From: Tejun Heo <tj@kernel.org>
To: axboe@kernel.dk
Cc: linux-kernel@vger.kernel.org, jack@suse.cz, hch@infradead.org,
hannes@cmpxchg.org, linux-fsdevel@vger.kernel.org,
vgoyal@redhat.com, lizefan@huawei.com, cgroups@vger.kernel.org,
linux-mm@kvack.org, mhocko@suse.cz, clm@fb.com,
fengguang.wu@intel.com, david@fromorbit.com
Subject: [PATCHSET RFC block/for-next] writeback: cgroup writeback support
Date: Tue, 6 Jan 2015 16:25:37 -0500 [thread overview]
Message-ID: <1420579582-8516-1-git-send-email-tj@kernel.org> (raw)
Hello,
blkio cgroup (blkcg) is severely crippled in that it can only control
read and direct write IOs. blkcg can't tell which cgroup should be
held responsible for a given writeback IO and charges all of them to
the root cgroup - all normal write traffic ends up in the root cgroup.
Although the problem has been identified years ago, mainly because it
interacts with so many subsystems, it hasn't been solved yet.
This patchset finally implements cgroup writeback support so that
writeback of a page is attributed to the corresponding blkcg of the
memcg that the page belongs to.
Overall design
--------------
* This requires cooperation between memcg and blkcg.
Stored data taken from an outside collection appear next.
Lemma find_key_node k l e r :
  sorted (l ++ e :: r) ->
  find_key k (l ++ e :: r) =
    if cmp k e <? 0 then find_key k l else if 0 <? cmp k e then find_key k r else Some e.
Proof.
  intros Hs. apply sorted_node in Hs as (_ & _ & Hl & Hr). unfold find_key.
  assert (Hnone : forall (f : E -> bool) l', (forall x, x ∈ l' -> f x = false) -> List.find f l' = None).
  { intros f l' Hf. induction l' as [|x l' IH]; cbn; [done|]. rewrite Hf by left. apply IH.
    intros y Hy. apply Hf. by right. }
  assert (Happ : forall (f : E -> bool) l1 l2, List.find f (l1 ++ l2) =
    match List.find f l1 with Some x => Some x | None => List.find f l2 end).
  { intros f l1 l2. induction l1 as [|x l1 IH]; cbn; [done|]. by destruct (f x). }
  rewrite Happ. cbn [List.find].
  destruct (Z.ltb_spec (cmp k e) 0) as [Hlt|Hge].
  - destruct (Z.eqb_spec (cmp k e) 0); [lia|]. rewrite (Hnone _ r); [by destruct (List.find _ l)|].
    intros x Hx. apply Z.eqb_neq. pose proof (key_before k e x (Hr x Hx)). lia.
  - rewrite (Hnone _ l).
    2: { intros x Hx. apply Z.eqb_neq. pose proof (key_after k x e (Hl x Hx)). lia. }
    destruct (Z.ltb_spec 0 (cmp k e)), (Z.eqb_spec (cmp k e) 0); done || lia.
Qed.

Lemma find_key_Some k l e : find_key k l = Some e -> e ∈ l /\ cmp k e = 0.
Proof.
  intros H. apply List.find_some in H as [Hin Heq]. split; [by apply list_elem_of_In|].
  by apply Z.eqb_eq.
Qed.

Lemma find_key_None k l : find_key k l = None <-> forall x, x ∈ l -> cmp k x <> 0.
Proof.
  unfold find_key. split.
  - intros H x Hx%list_elem_of_In. by apply Z.eqb_neq, (List.find_none _ _ H).
  - intros Hx. induction l as [|y l IH]; cbn; [done|].
    destruct (Z.eqb_spec (cmp k y) 0) as [E0|]; [exfalso; by apply (Hx y); [left|]|].
    apply IH. intros x Hin. apply Hx. by right.
Qed.

Lemma find_key_insert e l :
  find_key (key e) l = None -> find_key (key e) (insert_sorted e l) = Some e.
Proof.
  rewrite find_key_None. induction l as [|x l IH]; intros Hne; cbn.
  - by rewrite cmp_key, kcmp_refl.
  - destruct (cmp (key e) x <? 0); cbn; [by rewrite cmp_key, kcmp_refl|].
    destruct (Z.eqb_spec (cmp (key e) x) 0) as [E0|]; [exfalso; by apply (Hne x); [left|]|].
    apply IH. intros y Hy. apply Hne. by right.
Qed.

Lemma avl_lookup_spec t k : sorted (elements t) -> avl_lookup t k = find_key k (elements t).
Proof.
  induction t as [|l IHl e b r IHr]; intros Hs; [done|]. cbn [avl_lookup elements] in *.
  rewrite (find_key_node k _ _ _ Hs). apply sorted_node in Hs as (Hl & Hr & _).
  destruct (cmp k e <? 0); [by apply IHl|]. destruct (0 <? cmp k e); [by apply IHr|]. done.
Qed.


(** ** Rebalancing *)

Lemma avl_nasty_ok (la : tree E) ea ba ra e b lb eb bb rb : -1 <= b <= 1 ->
  avl_nasty (Node (Node la ea ba ra) e b (Node lb eb bb rb))
  = Ok (Node (Node la ea (if b =? 1 then -1 else 0) ra) e 0
             (Node lb eb (if b =? -1 then 1 else 0) rb)).
Proof.
  intros Hb. assert (b = -1 \/ b = 0 \/ b = 1) as [-> | [-> | ->]] by lia; reflexivity.
Qed.

(** A tree that is right except that the balance of its root is 2 or -2. *)
Definition lopsided (t : tree E) : Prop :=
  match t with
  | Leaf => False
  | Node l _ b r => avl l /\ avl r /\ b = zdepth r - zdepth l
  end.

(** [t'] has the elements of [t] and is [d] deeper. *)
Definition rebalanced (t t' : tree E) (d : Z) : Prop :=
  avl t' /\ elements t' = elements t /\ zdepth t' = zdepth t + d.

Ltac rebalance := unfold rebalanced; avl_facts; split_and!; repeat case_test; first [tauto | lia | by rewrite <-?app_assoc; cbn; rewrite <-?app_assoc].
The IOs are
charged to the blkcg that the page's memcg corresponds to. This
currently works only on the unified hierarchy.
* Each memcg maintains reference counted front and back pointers to
the correspending blkcg. Whenever a page gets dirtied or initiates
writeback, it uses the blkcg the front one points to. The reference
counting ensures that the association remains till the page is done
and having front and back pointers guarantees that the association
can change without being live-locked by pages being contiuously
dirtied.
* struct bdi_writeback (wb) was always embedded in struct
backing_dev_info (bdi) and the distinction between the two wasn't
clear. This patchset makes wb operate as an independent writeback
execution. bdi->wb is still embedded and serves the root cgroup but
other wb's can be associated with a single bdi each serving a
non-root wb.
* All writeback operations are made per-wb instead of per-bdi.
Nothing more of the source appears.